The observations Yoder notes of certain missionary contexts reminds me of my teaching context. When a foreign group/family/community converts to Christianity, it is not unusual for individuals to begin rejecting Christ as they learn more about him. In a different but similar way, my students come to me (mass) baptized into a nominal Christianity. The introduction of the “Jesus message” – including the moral content of discipleship – now “provokes” the students, until now only exposed to a shallow Christianity, in a new way. Their a priori commitment to Christ leads to a crisis when the previously cheap Christ is challenged and exposed by the Living Christ – leading some to no longer believe. A wise man once said that the truth would set you free – and it seems that this form of unbelief is the result of a new freedom made available by the truth.

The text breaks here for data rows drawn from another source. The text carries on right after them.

(** X3: when several items carry one canonical name, the last of them
    decides the stored value: the value of its header, or [None] when
    that header is missing, whatever the earlier items found. *)
Theorem X3_last_item_of_a_name_wins
    (before after : list entry) (e : entry) (meta : gmap string string)
    (Hlast : entry_name e ∉ (entry_name <$> after)) :
  (parse_attributes (before ++ e :: after) meta).1 !! entry_name e
  = Some (meta_get meta (entry_header e))
  ∧ (∀ s, meta !! entry_header e = Some s →
       (parse_attributes (before ++ e :: after) meta).1 !! entry_name e
       = Some (PyStr s))
  ∧ (meta !! entry_header e = None →
       (parse_attributes (before ++ e :: after) meta).1 !! entry_name e
       = Some PyNone).
Proof.
  pose proof (parse_attributes_last_wins before after e meta Hlast) as H.
  split_and!; [done|..].
  - intros s Hs. rewrite H. unfold meta_get. by rewrite Hs.
  - intros Hs. rewrite H. unfold meta_get. by rewrite Hs.
Qed.

(** X4: the order of the mapping does not matter to the flag and to the
    key set, and with pairwise distinct canonical names it does not
    matter to the dictionary either. *)
Theorem X4_order_of_mapping_is_irrelevant
    (items items' : list entry) (meta : gmap string string)
    (Hperm : items ≡ₚ items') :
  (parse_attributes items meta).2 = (parse_attributes items' meta).2
  ∧ dom (parse_attributes items meta).1 = dom (parse_attributes items' meta).1
  ∧ (NoDup (entry_name <$> items) →
     parse_attributes items meta = parse_attributes items' meta).
Proof.
  pose proof (parse_attributes_flag_perm items items' meta Hperm) as Hflag.
  split_and!; [done|..].
  - rewrite !parse_loop_dom_empty. unfold canonical_names. by rewrite Hperm.
  - intros Hnd.
    assert (Hnd' : NoDup (entry_name <$> items')) by (by rewrite <- Hperm).
    apply injective_projections; [|done].
    apply map_eq. intros k.
    destruct (decide (k ∈ entry_name <$> items)) as [Hin|Hnin].
    + apply list_elem_of_fmap in Hin as (e & -> & He).
      assert (He' : e ∈ items') by (by rewrite <- Hperm).
      by rewrite (parse_attributes_lookup items meta e Hnd He),
                 (parse_attributes_lookup items' meta e Hnd' He').
    + assert (Hnin' : k ∉ entry_name <$> items') by (by rewrite <- Hperm).
      by rewrite (parse_attributes_unnamed items meta k Hnin),
                 (parse_attributes_unnamed items' meta k Hnin').
Qed.

(** Headers outside the mapping do not change the result. *)
Lemma X1_witness :
  parse_attributes Testsettings.SHIBBOLETH_ATTRIBUTE_MAP {[ "Shibboleth-eppn" := "u1" ]}
  = parse_attributes Testsettings.SHIBBOLETH_ATTRIBUTE_MAP
      (<["User-Agent" := "curl"]> {[ "Shibboleth-eppn" := "u1" ]}).
Proof.
  apply X1_parse_attributes_reads_mapped_headers_only.
  intros e He. rewrite lookup_insert_ne; [done|].
  unfold Testsettings.SHIBBOLETH_ATTRIBUTE_MAP in He.
  repeat (apply elem_of_cons in He as [->|He]; [discriminate|]).
  by apply elem_of_nil in He.
Defined.

(** The complete header set with one more header still passes. *)
Lemma X2_witness :
  (parse_attributes Testsettings.SHIBBOLETH_ATTRIBUTE_MAP
     (<["User-Agent" := "curl"]> Scenarios.all_headers)).2 = false.
Proof.
  apply (X2_validation_survives_more_headers
           Testsettings.SHIBBOLETH_ATTRIBUTE_MAP Scenarios.all_headers).
  - by apply insert_subseteq.
  - by vm_compute.
Defined.

(** A required header that is present, followed by an optional item of
    the same name whose header is missing: the name is stored as [None]. *)
Lemma X3_witness :
  (parse_attributes [("A", (true, "x")); ("B", (false, "x"))] {[ "A" := "v" ]}).1 !! "x"
  = Some PyNone.
Proof.
  refine (proj2 (proj2 (X3_last_item_of_a_name_wins
                          [("A", (true, "x"))] [] ("B", (false, "x")) {[ "A" := "v" ]} _)) _).
  - apply not_elem_of_nil.
  - reflexivity.
Defined.

Lemma X4_witness :
  parse_attributes [("A", (true, "x")); ("B", (false, "y"))] {[ "A" := "v" ]}
  = parse_attributes [("B", (false, "y")); ("A", (true, "x"))] {[ "A" := "v" ]}.
Proof.
  refine (proj2 (proj2 (X4_order_of_mapping_is_irrelevant
                          [("A", (true, "x")); ("B", (false, "y"))]
                          [("B", (false, "y")); ("A", (true, "x"))]
                          {[ "A" := "v" ]} _)) _).
  - apply perm_swap.
  - by apply (bool_decide_unpack _); vm_compute.
Defined.

End MapperExtras.

(** ** The user resolver *)

Module BackendExtras.

Import Backend PyFacts BackendFacts.

(** *** The table *)

Lemma pk_le_max (rs : list user) r :
  r ∈ rs → (pk r ≤ foldr max 0 (pk <$> rs))%nat.
Proof.
  induction rs as [|r' rs IH]; intros Hin; [by apply elem_of_nil in Hin|].
  rewrite fmap_cons. cbn [foldr].
  apply elem_of_cons in Hin as [->|Hin]; [lia|].
  specialize (IH Hin). lia.
Qed.

Lemma fresh_pk_fresh (rs : list user) : fresh_pk rs ∉ (pk <$> rs).
Proof.
  intros Hin. apply list_elem_of_fmap in Hin as (r & Heq & Hr).
  pose proof (pk_le_max rs r Hr). unfold fresh_pk in Heq. lia.
Qed.

Lemma keep_other_rows (u : user) (rs : list user) :
  pk u ∉ (pk <$> rs) →
  (λ r, if bool_decide (pk r = pk u) then u else r) <$> rs = rs.
Proof.
  induction rs as [|r rs IH]; intros Hnin; [done|].
  rewrite fmap_cons in Hnin. apply not_elem_of_cons in Hnin as [Hne Hnin].
  rewrite fmap_cons, IH by done.
  by rewrite bool_decide_eq_false_2.
Qed.
(** *** The day key *)

Lemma splitHead_app (sep : ascii) (a b : string) :
  Str.forallb (fun c => negb (Ascii.eqb c sep)) a = true ->
  splitHead sep (a +:+ String sep b) = a.
Proof.
  induction a as [|c a IH]; intros H.
  - rewrite append_nil_l. cbn. now rewrite Ascii.eqb_refl.
  - cbn [Str.forallb] in H. apply andb_true_iff in H as [Hc H].
    rewrite append_cons. cbn [splitHead]. apply negb_true_iff in Hc. rewrite Hc.
    now rewrite IH.
Qed.

Lemma forallb_isoDate (date : Z * Z * Z) :
  Str.forallb (fun c => negb (Ascii.eqb c "T")) (isoDate date) = true.
Proof.
  destruct date as [[y m] d]. unfold isoDate, isoYear.
  assert (Hpad : forall w n, Str.forallb (fun c => negb (Ascii.eqb c "T")) (pad w n) = true).
  { intros w n. apply (forallb_impl JS.isDigit); [|apply forallb_pad].
    intros c. each_ascii c; reflexivity || discriminate. }
  rewrite !forallb_append, !Hpad.
  destruct ((0 <=? y) && (y <=? 9999)); [now rewrite Hpad|].
  destruct (y <? 0); rewrite forallb_append, Hpad; reflexivity.
Qed.

Lemma getDayKey_isoDate (t : Z) :
  QuotaManager.getDayKey t = isoDate (civil (dayOf t)).
Proof.
  unfold QuotaManager.getDayKey, toISOString.
  destruct (civil (dayOf t)) as [[y m] d] eqn:E.
  pose proof (forallb_isoDate (y, m, d)) as H.
  match goal with
  | |- splitHead _ (_ +:+ _ +:+ _ +:+ _ +:+ _ +:+ _ +:+ ?rest) = _ =>
      transitivity (splitHead "T" (isoDate (y, m, d) +:+ String "T" rest))
  end.
  - f_equal. unfold isoDate. rewrite !append_assoc. reflexivity.
  - now apply splitHead_app.
Qed.
Example onRequest_samples :
  let P := platform (λ _, Ok winding_route) in
  let s := server_at P 1000 ∅ in
  let status (method url : String.string) :=
    ans_status <$> res_answer (@onRequest P {| req_method := lit method;
                                               req_url := lit url |} s) in
  (status "GET" "/health" = Some 200
   ∧ status "GET" "/health?probe=1" = Some 404
   ∧ status "GET" "/stats/" = Some 404
   ∧ status "POST" "/sse" = None
   ∧ status "GET" "/sse-anything" = None
   ∧ status "OPTIONS" "/nowhere" = Some 200)%string.
Proof. by vm_compute. Qed.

I fear my dilemma is ultimately one of truth and commitment vs. numbers and assurance. But as I read (and teach) the Gospels, it doesn’t appear that Jesus is after large numbers or is afraid of people turning their back on him when confronted with the truth. Indeed, in a haunting passage at the end of the Sermon on the Mount, Jesus predicts a time in which he will turn away from those who thought they were on his team but were not truly committed. I’ve humbly come to believe that it is better to face that crisis now, with time to think and reflect, than when one is on their knees in front Jesus himself.

What do you think?
Does this resonate with the experience of other Bible teachers?
Does the Gospel necessarily open a door for unbelief to “Nominal” Christians?